Using the linearity property of integrals,we have:
$I = \int_{0}^{1} x e^{x} dx + \int_{0}^{1} \sin \frac{\pi x}{4} dx$.
For the first part,we use integration by parts: $\int u dv = uv - \int v du$.
Let $u = x$ and $dv = e^{x} dx$. Then $du = dx$ and $v = e^{x}$.
$\int x e^{x} dx = x e^{x} - \int e^{x} dx = x e^{x} - e^{x}$.
For the second part:
$\int \sin \frac{\pi x}{4} dx = -\frac{4}{\pi} \cos \frac{\pi x}{4}$.

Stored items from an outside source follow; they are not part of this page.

Lemma bundle_effect (objs : option (list Root)) (resources : ResourcesArg) :
  ∃ res kvs ws, ∀ p, bundle_for_objs_and_resources w objs resources p = (res, after kvs ws p).
Proof.
  unfold bundle_for_objs_and_resources.
  destruct (effective_resources w resources) as [res|e] eqn:Heff.
  2:{ exists (Raise e), [], []. intros p. rewrite M_bind_unfold. unfold lift.
      by rewrite after_nothing. }
  destruct (split_resources_effect res) as ([[js css]|e] & ws & Hsplit).
  2:{ exists (Raise e), [], ws. intros p. rewrite M_bind_unfold. unfold lift at 1.
      by rewrite M_bind_unfold, Hsplit. }
  destruct js as [js|].
  - destruct (bundle_extensions_effect objs
                (with_js_components js (pruned_components w objs (js_components js))))
      as (exts & kvs & Hext & _).
    destruct exts as [exts|e].
    2:{ exists (Raise e), kvs, ws. intros p. rewrite M_bind_unfold. unfold lift at 1.
        rewrite M_bind_unfold, Hsplit. cbn [fmap option_fmap option_map].
        rewrite !M_bind_unfold, Hext, after_warned. done. }
    destruct (resources_mode res) as [mode|e] eqn:Hmode.
    2:{ exists (Raise e), kvs, ws. intros p. rewrite M_bind_unfold. unfold lift at 1.
        rewrite M_bind_unfold, Hsplit. cbn [fmap option_fmap option_map].
        rewrite !M_bind_unfold, Hext, after_warned. unfold lift. by rewrite Hmode. }
    set (components := pruned_components w objs (js_components js)) in *.
    destruct (project_extensions w mode exts (Some <$> js_files_of js components)
                (js_raw_of js components)) as [[files raw]|e] eqn:Hproj.
    + eexists (Ok _), kvs, ws. intros p. rewrite M_bind_unfold. unfold lift at 1.
      rewrite M_bind_unfold, Hsplit.
      cbn [fmap option_fmap option_map from_option with_js_components js_components
           js_files_of js_raw_of]. fold components.
      rewrite !M_bind_unfold, Hext, after_warned. unfold lift. rewrite Hmode.
      rewrite M_bind_unfold, Hproj. rewrite M_ret_unfold. reflexivity.
    + exists (Raise e), kvs, ws. intros p. rewrite M_bind_unfold. unfold lift at 1.
      rewrite M_bind_unfold, Hsplit.
      cbn [fmap option_fmap option_map from_option with_js_components js_components
           js_files_of js_raw_of]. fold components.
      rewrite !M_bind_unfold, Hext, after_warned. unfold lift. rewrite Hmode.
      by rewrite M_bind_unfold, Hproj.
  - eexists (Ok _), [], ws. intros p. rewrite M_bind_unfold. unfold lift at 1.
    rewrite M_bind_unfold, Hsplit. cbn [fmap option_fmap option_map from_option].
    rewrite M_bind_unfold, !M_ret_unfold. reflexivity.
Qed.

End effects.

(** X6. Bundling is repeatable: what [bundle_for_objs_and_resources] returns
    or raises does not depend on the registry or on the warnings already
    emitted, and a second call leaves the registry as the first call left
    it. *)
Theorem bundle_idempotent (w : World) (objs : option (list Root)) (resources : ResourcesArg)
    (p : Process) :
  let run := bundle_for_objs_and_resources w objs resources in
  (∀ p', fst (run p') = fst (run p))
  ∧ servables (snd (run (snd (run p)))) = servables (snd (run p)).
Proof.
  intros run. destruct (bundle_effect w objs resources) as (res & kvs & ws & Hrun).
  unfold run. split.
  - intros p'. by rewrite !Hrun.
  - rewrite !Hrun. cbn. apply register_twice.
Qed.

(** X7. A call never removes a key from the [servables] registry and never
    drops a warning, whether it returns or raises; [_bundle_extensions]
    itself emits no warning. *)
Theorem registry_only_grows (w : World) (objs : option (list Root)) (resources : ResourcesArg)
    (js : BaseResources) (p : Process) :
  let p' := snd (bundle_for_objs_and_resources w objs resources p) in
  let p'' := snd (_bundle_extensions w objs js p) in
  (∀ k, is_Some (servables p !! k) → is_Some (servables p' !! k))
  ∧ warnings p `prefix_of` warnings p'
  ∧ (∀ k, is_Some (servables p !! k) → is_Some (servables p'' !! k))
  ∧ warnings p'' = warnings p.
Proof.
  intros p' p''.
  destruct (bundle_effect w objs resources) as (res & kvs & ws & Hrun).
  destruct (bundle_extensions_effect w objs js) as (res' & kvs' & Hrun' & _).
  unfold p', p''. rewrite Hrun, Hrun'. cbn. split_and!.
  - intros k. apply register_keeps_keys.
  - by apply prefix_app_r.
  - intros k. apply register_keeps_keys.
  - by rewrite app_nil_r.
Qed.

Combining these,the antiderivative $F(x)$ is:
$F(x) = x e^{x} - e^{x} - \frac{4}{\pi} \cos \frac{\pi x}{4}$.
Applying the limits from $0$ to $1$:
$I = F(1) - F(0) = \left(1 \cdot e^{1} - e^{1} - \frac{4}{\pi} \cos \frac{\pi}{4}\right) - \left(0 \cdot e^{0} - e^{0} - \frac{4}{\pi} \cos 0\right)$.
$I = \left(e - e - \frac{4}{\pi} \cdot \frac{1}{\sqrt{2}}\right) - \left(0 - 1 - \frac{4}{\pi} \cdot 1\right)$.
$I = -\frac{2\sqrt{2}}{\pi} + 1 + \frac{4}{\pi} = 1 + \frac{4 - 2\sqrt{2}}{\pi}$.